Time: 10:45 a.m.
Place: TEMPMEKO 2013, Madeira, Portugal
In this paper we present the simulation of the eutectic phase transitions in the Pt-C system, in terms of both freezing and melting, using the multi-phase field multi-component model. The simulation is performed, using the open source library “Open Phase”. By appropriate scaling, heat extraction and -injection rates associated with the induction of freezing and melting in the experiments referred to, i.e. on a macroscopic scale, are converted into the corresponding rates as simulated on a microscopic scale.
Due to the extreme differences in the volume fractions of the FCC-Pt rich phase on the one hand and graphite (C) on the other, the stability of the system is not always given and computing times are excessive. Nevertheless satisfactory results for the kinetics of solidification and melting have been obtained, involving reasonable offsets in temperature -inducing freezing and melting - with respect to the equilibrium eutectic temperature.
For freezing in the simulations the needle/rod-like morphology, as experimentally observed, was reproduced for differing heat-extraction rates. The seemingly anomalous peak characterizing the simulated freezing curves is ascribed to the speed up of the solidification process due to the curvature effect. Similarly a peak is observed in the experimental freezing curves, also showing up more clearly with increasing freezing rates. It appeared that the nucleation mechanism, triggered at the start of and during freezing, should be further studied to explain the discontinuous needle like morphology requiring a high number of nucleation events.
Melting was simulated starting from a frozen structure produced by a freezing simulation. The simulations reproduce the experimental melting curves and help -together with the simulated freezing curves- to understand the phase transition of the Pt-C eutectic.
Finally the effect of metallic impurities was studied. As shown for Au, impurities can affect the morphology of the eutectic structure, their impact increasing with the impurity content, i.e. they can act as modifiers of the structure, as earlier reported for irregular eutectics. By this example we showed that the proposed modeling technique is also suitable for quantifying the effect of impurities on the solidification kinetics and thus justifies more detailed studies, involving other impurities, as detected in real samples.

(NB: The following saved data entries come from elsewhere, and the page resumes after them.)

Lemma failing_call_counts {T} (c : Call T) (key : string)
  (m : gmap string CircuitState) (f : Z) :
  0 <= f < 4 ->
  (f = 0 /\ m !! key = None
   \/ exists st, m !! key = Some st /\ state st = PClosed /\ failures st = f) ->
  let out :=
    retryWithCircuitBreaker (call_op c) key (call_config c) m (call_world c) in
  call_failed (fst (fst out)) = true ->
  exists st,
    snd (fst out) !! key = Some st /\ state st = PClosed /\ failures st = f + 1.
Proof.
  intros Hf Hstate out.
  destruct (isCircuitOpen_lookup key (clock (call_world c)) m) as [Hlook Hfst].
  assert (Hm1 : snd (isCircuitOpen key (clock (call_world c)) m) !! key = m !! key
                /\ fst (isCircuitOpen key (clock (call_world c)) m) = false).
  { destruct Hstate as [[_ Hnone] | (st & Hget & Hst & _)].
    - rewrite Hlook, Hfst, Hnone. now split.
    - rewrite Hlook, Hfst, Hget. cbn. unfold after_stats, cooled_down.
      rewrite Hst. now split. }
  destruct Hm1 as [Hsame Hthrough].
  assert (Hrec : forall now, exists st,
             recordFailure key now
               (snd (isCircuitOpen key (clock (call_world c)) m)) !! key = Some st
             /\ state st = PClosed /\ failures st = f + 1).
  { intros now. rewrite recordFailure_lookup, Hsame. eexists. split; [reflexivity |].
    destruct Hstate as [[-> Hnone] | (st & Hget & Hst & <-)].
    - rewrite Hnone. cbn. split; reflexivity.
    - rewrite Hget. cbn.
      destruct (Z.leb_spec 5 (failures st + 1)); [lia | now split]. }
  unfold out, retryWithCircuitBreaker.
  destruct (isCircuitOpen key (clock (call_world c)) m) as [o m1].
  cbn in Hthrough, Hrec. subst o.
  destruct (execute (call_op c) (call_config c) (call_world c)) as [[ex | res] w1];
    cbn.
  - intros _. apply Hrec.
  - destruct (success res) eqn:Hs; cbn; [rewrite Hs; discriminate |].
    intros _. apply Hrec.
Qed.
(** [daily_chat_frequency]; [ts.date()] on [None] raises [AttributeError]. *)
Fixpoint daily_loop (daily_freq : list (Z * Z * Z * nat)) (ts : list (option datetime))
  : result (list (Z * Z * Z * nat)) :=
  match ts with
  | [] => Ok daily_freq
  | Some t :: rest => daily_loop (incr date_eqb (date_of t) daily_freq) rest
  | None :: _ => Raise AttributeError
  end.

Definition daily_chat_frequency (ts : list (option datetime)) : result (list (Z * Z * Z * nat)) :=
  daily_loop [] ts.

Definition average_messages_per_day (daily_freq : list (Z * Z * Z * nat)) : Q :=
  match daily_freq with
  | [] => 0
  | _ => mean (map (fun kv => inject_Z (Z.of_nat (snd kv))) daily_freq)
  end.

(** [response_time_analysis]: [prev_time] is falsy only while it is [None];
    subtracting from [None] raises [TypeError]. *)
Fixpoint response_loop (prev_time : option datetime) (response_times : list Q) (ms : list msg)
  : result (list Q) :=
  match ms with
  | [] => Ok response_times
  | m :: rest =>
      match prev_time with
      | None => response_loop (timestamp m) response_times rest
      | Some p =>
          match timestamp m with
          | Some t =>
              response_loop (timestamp m)
                (response_times ++ [inject_Z (total_seconds_between t p) / 60]) rest
          | None => Raise TypeError
          end
      end
  end.

Definition response_time_analysis (ms : list msg) : result Q :=
  match response_loop None [] ms with
  | Ok [] => Ok 0
  | Ok response_times => Ok (mean response_times)
  | Raise e => Raise e
  end.

(** The keys of [sentiment_counts]. *)
Inductive bucket := TooNegative | Negative | Neutral | Positive | VeryPositive.

Definition bucket_eqb (a b : bucket) : bool :=
  match a, b with
  | TooNegative, TooNegative | Negative, Negative | Neutral, Neutral
  | Positive, Positive | VeryPositive, VeryPositive => true
  | _, _ => false
  end.

(** The [if]/[elif] chain of lines 165-174; the polarity is compared with
    the doubles that the literals [-0.6], [-0.2], [0.2] and [0.6] denote. *)
Definition classify (polarity : Q) : bucket :=
  if Qle_bool polarity (to_double (-6 # 10)) then TooNegative
  else if Qle_bool polarity (to_double (-2 # 10)) then Negative
  else if Qle_bool polarity (to_double (2 # 10)) then Neutral
  else if Qle_bool polarity (to_double (6 # 10)) then Positive
  else VeryPositive.

Record sentiment := mksentiment {
  average_polarity : Q;
  distribution : list (bucket * nat);
  percentages : list (bucket * Q)
}.

Definition no_counts : list (bucket * nat) :=
  [(TooNegative, 0%nat); (Negative, 0%nat); (Neutral, 0%nat); (Positive, 0%nat);
   (VeryPositive, 0%nat)].

Section Sentiment.

(** [TextBlob(text).sentiment.polarity] *)
Variable polarity_of : str -> Q.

Measurements of the eutectic melting and freezing temperatures of Pt-C eutectics are important for application as reference points for high temperature thermometers. To fully understand the kinetics of the involved phase transition a phase-field simulation was carried out successfully replicating the needle-like solidification as well as showing realistic cooling-/heating-temperature-curves. Further investigations include the morphology-dependence of the applied cooling-rate and the inclusion of impurities and their effect on the temperature-curves and resulting microstructure.